The generic census form does not drill down for information on “Black or African-American” residents (it does with certain Hispanics and Asian populations). There are census tools that dig into a nation of origin, but again are sampled and not individual specific.

So, in answering my friend’s query, I came up with what was a (granted, inexact) performance model, yet one I think provides some insight — and in this case, caution for Democrats — or at least cause for more research.

The model: Florida House District 108, the home of “Little Haiti.”

The question — how did Clinton/Donald Trump play both in this district and specifically in the Little Haiti precincts, versus Obama/Romney? For the sake of adding more data, I also looked at Rick Scott in 2010 and 2014.

Understanding the limitations laid out above, here is what the data says.

Obama won the district in 2012 by 90-10, and Clinton won it 87-11 (Interestingly, this shift matches the 2-point margin shift from Obama to Clinton). Also, voter turnout in the seat at large was about the same, at least among Black voters (70 percent in 2012, 70.5 percent in 2016).

On the surface, these are not insignificant changes, but in no way, are the kind of massive shifts we saw in places like Pasco County, north of Tampa, where the change among Republican support was almost 10 points.

But looking deeper, there is more than the story.

First, there were actually 6,000 fewer registered voters in the district in 16 than 12, which a combination of two things: purges of “inactive voters” and at a certain level, some voters not being interested enough to care to keep registration up to date.

As a result, Clinton got 6,000 fewer votes than Obama in the district — while Trump got about the same as Mitt Romney.
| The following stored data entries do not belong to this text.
Lemma opt_symbol_absent {kind} id (i : Ident kind) o :
  denotes l id i → opt_lookup (interner st) o = None →
  is_none_or (λ v, bool_decide (as_str i = v)) o = false.
Proof.
  intros Hi. destruct o as [v|]; simpl; [|done].
  destruct (lookup (interner st) v) as [sym|] eqn:E; [done|]. intros _.
  apply bool_decide_eq_false. by eapply symbol_absent.
Qed.

(** The relation of a subject against an optional relation. *)
Definition relation_test (f : option string) (rel : option RelationName) : bool :=
  is_none_or (λ v, bool_decide (as_str <$> rel = Some v)) f.

Lemma opt_relation_test row s o os :
  subject_denotes l row s → opt_lookup (interner st) o = Some os →
  is_none_or (λ r, bool_decide (row_subject_relation row = Some r)) os =
  relation_test o (subject_relation s).
Proof.
  intros (_ & _ & Hr). unfold relation_test. destruct o as [v|]; simpl; [|by intros [= <-]].
  destruct (lookup (interner st) v) as [sym|] eqn:E; [|done]. intros [= <-]. simpl.
  destruct (row_subject_relation row) as [id|], (subject_relation s) as [rel|]; try done.
  pose proof (symbol_test _ _ _ _ Hr E) as Ht. simpl.
  rewrite <- (bool_decide_ext (id = sym) (Some id = Some sym)) by (split; congruence).
  rewrite Ht. apply bool_decide_ext. split; congruence.
Qed.

Lemma opt_relation_absent row s o :
  subject_denotes l row s → opt_lookup (interner st) o = None →
  relation_test o (subject_relation s) = false.
Proof.
  intros (_ & _ & Hr). unfold relation_test. destruct o as [v|]; simpl; [|done].
  destruct (lookup (interner st) v) as [sym|] eqn:E; [done|]. intros _.
  apply bool_decide_eq_false.
  destruct (row_subject_relation row) as [id|], (subject_relation s) as [rel|]; simpl; try done.
  intros [= Hv]. by eapply (symbol_absent _ _ v Hr).
Qed.

(** [subject_matches] with the tests on strings. *)
Lemma subject_matches_tests f s :
  subject_matches f s =
  bool_decide (as_str (object_type (subject_object s)) = as_str (sf_subject_type f)) &&
  is_none_or (λ v, bool_decide (as_str (object_id (subject_object s)) = v))
    (as_str <$> sf_optional_subject_id f) &&
  relation_test (as_str <$> sf_optional_relation f) (subject_relation s).
Proof.
  unfold subject_matches, relation_test. f_equal; [f_equal|].
  - by destruct (sf_optional_subject_id f).
  - destruct (sf_optional_relation f) as [rel|]; [|done]. simpl. apply bool_decide_ext.
    destruct (subject_relation s) as [rel'|]; simpl; [|done]. split; [by intros [= ->]|].
    intros [= E%ident_eq]. by rewrite E.
Qed.

Lemma filter_matches_tests f r :
  filter_matches f r =
  bool_decide (as_str (object_type (resource r)) = as_str (rf_resource_type f)) &&
  is_none_or (λ v, bool_decide (as_str (object_id (resource r)) = v))
    (as_str <$> rf_optional_resource_id f) &&
  is_none_or (λ v, bool_decide (as_str (relation r) = v)) (as_str <$> rf_optional_relation f) &&
  is_none_or (λ s, subject_matches s (subject r)) (rf_optional_subject f).
Proof.
  assert (∀ {kind} (i j : Ident kind), bool_decide (i = j) = bool_decide (as_str i = as_str j))
    as Hident.
  { intros kind i j. apply bool_decide_ext. split; [congruence|apply ident_eq]. }
  unfold filter_matches, opt_matches. rewrite Hident. f_equal; f_equal; [f_equal|].
  - destruct (rf_optional_resource_id f); [apply Hident|done].
  - destruct (rf_optional_relation f); [apply Hident|done].
Qed.

Lemma pair_in q : q ∈ ps → row_denotes l q.1 q.2.
Proof. intros Hq. pose proof (sr_denotes _ _ _ Hst) as Hd. rewrite Forall_forall in Hd. by apply Hd. Qed.

Lemma subject_matcher_spec f row s :
  subject_denotes l row s →
  match subject_matcher st f with
  | Some m => matches_subject row m = subject_matches f s
  | None => subject_matches f s = false
  end.
Proof.
  intros Hs. pose proof Hs as (Ht & Hi & _). rewrite subject_matches_tests. unfold subject_matcher.
  destruct (lookup (interner st) (as_str (sf_subject_type f))) as [t|] eqn:Et; simpl.
  2: { rewrite bool_decide_eq_false_2; [done|]. by eapply symbol_absent. }
  destruct (opt_lookup _ (as_str <$> sf_optional_subject_id f)) as [i|] eqn:Ei; simpl.
  2: { rewrite (opt_symbol_absent _ _ _ Hi Ei). by rewrite andb_false_r. }
  destruct (opt_lookup _ (as_str <$> sf_optional_relation f)) as [rel|] eqn:Er; simpl.
  2: { rewrite (opt_relation_absent _ _ _ Hs Er). by rewrite andb_false_r. }
  unfold matches_subject. simpl.
  by rewrite (symbol_test _ _ _ _ Ht Et), (opt_symbol_test _ _ _ _ Hi Ei),
    (opt_relation_test _ _ _ _ Hs Er).
Qed.

Lemma resource_matcher_spec f q :
  q ∈ ps →
  match resource_matcher st f with
  | Some m => matches_resource q.1 m = filter_matches f q.2
  | None => filter_matches f q.2 = false
  end.
Proof.
  intros (Ht & Hi & Hr & Hs)%pair_in. rewrite filter_matches_tests. unfold resource_matcher.
  destruct (lookup (interner st) (as_str (rf_resource_type f))) as [t|] eqn:Et; simpl.
  2: { rewrite bool_decide_eq_false_2; [done|]. by eapply symbol_absent. }
  destruct (opt_lookup _ (as_str <$> rf_optional_resource_id f)) as [i|] eqn:Ei; simpl.
  2: { rewrite (opt_symbol_absent _ _ _ Hi Ei). by rewrite andb_false_r. }
  destruct (opt_lookup _ (as_str <$> rf_optional_relation f)) as [rel|] eqn:Er; simpl.
  2: { rewrite (opt_symbol_absent _ _ _ Hr Er). by rewrite andb_false_r. }
  assert (∀ os, match rf_optional_subject f with
                | Some s => Some <$> subject_matcher st s
                | None => Some None
                end = os →
     match os with
     | Some m => is_none_or (matches_subject q.1) m =
                 is_none_or (λ s, subject_matches s (subject q.2)) (rf_optional_subject f)
     | None => is_none_or (λ s, subject_matches s (subject q.2)) (rf_optional_subject f) = false
     end) as Hsub.
  { intros os <-. destruct (rf_optional_subject f) as [s|]; simpl; [|done].
    pose proof (subject_matcher_spec s q.1 _ Hs) as Hm. by destruct (subject_matcher st s). }
  specialize (Hsub _ eq_refl). destruct (match rf_optional_subject f with Some _ => _ | None => _ end)
    as [m|]; simpl.
  - unfold matches_resource. simpl.
    by rewrite (symbol_test _ _ _ _ Ht Et), (opt_symbol_test _ _ _ _ Hi Ei),
      (opt_symbol_test _ _ _ _ Hr Er), Hsub.
  - by rewrite Hsub, andb_false_r.
Qed.

(** ** The queries *)

Lemma no_matches (P : Relationship → bool) :
  (∀ q, q ∈ ps → P q.2 = false) → filter (λ q, P q.2 = true) (live_pairs st ps) = [].
Proof.
  intros HP. apply elem_of_nil_inv. intros q [Hq [_ Hin]%list_elem_of_filter]%list_elem_of_filter.
  by rewrite HP in Hq.
Qed.

Lemma resource_matcher_limit f m :
  resource_matcher st f = Some m → rm_remaining m = limit_get (rf_limit f).
Proof.
  unfold resource_matcher.
  by intros (? & _ & (? & _ & (? & _ & (? & _ & [= <-])%bind_Some)%bind_Some)%bind_Some)%bind_Some.
Qed.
In other words, Clinton carried the district by 6,000 fewer votes than Obama’s 2012 margin.

The total shift in the vote margin statewide was roughly 180K votes — so just over 3 percent of the full shift from Obama to Trump happened just in this one state House seat — a seat that by comparison only made up 0.6 percent of the entire statewide vote in the presidential election.

Secondly, it gets even more interesting in just the Little Haiti precincts.

So, inside House District 108, during the Obama re-election, voters in the Little Haiti precincts made up just over 17 percent of registered voters, and in the election, just over 16 percent of the actual 2012 voters.

Looking at it another way, turnout among all Black voters in the district was roughly 70 percent in 2012, but within the Little Haiti precincts, was about 63 percent.

My guy won Little Haiti by 92 percent (96-4). Clinton won it by 85 percent (91-6 percent). Honestly, this data point actually surprised me. My hunch going in was Trump might have done better in these precincts than he did districtwide (10 percent).

But here is where the huge red flag shows up. Little Haiti residents in 2016 actually made up a bigger share of registered voters than 2016 — almost 19 percent but saw their share of the district’s actual vote drop to 16 percent. Why? Black turnout was right at 71 percent in the district in 2016, but inside Little Haiti, it fell to 58 percent.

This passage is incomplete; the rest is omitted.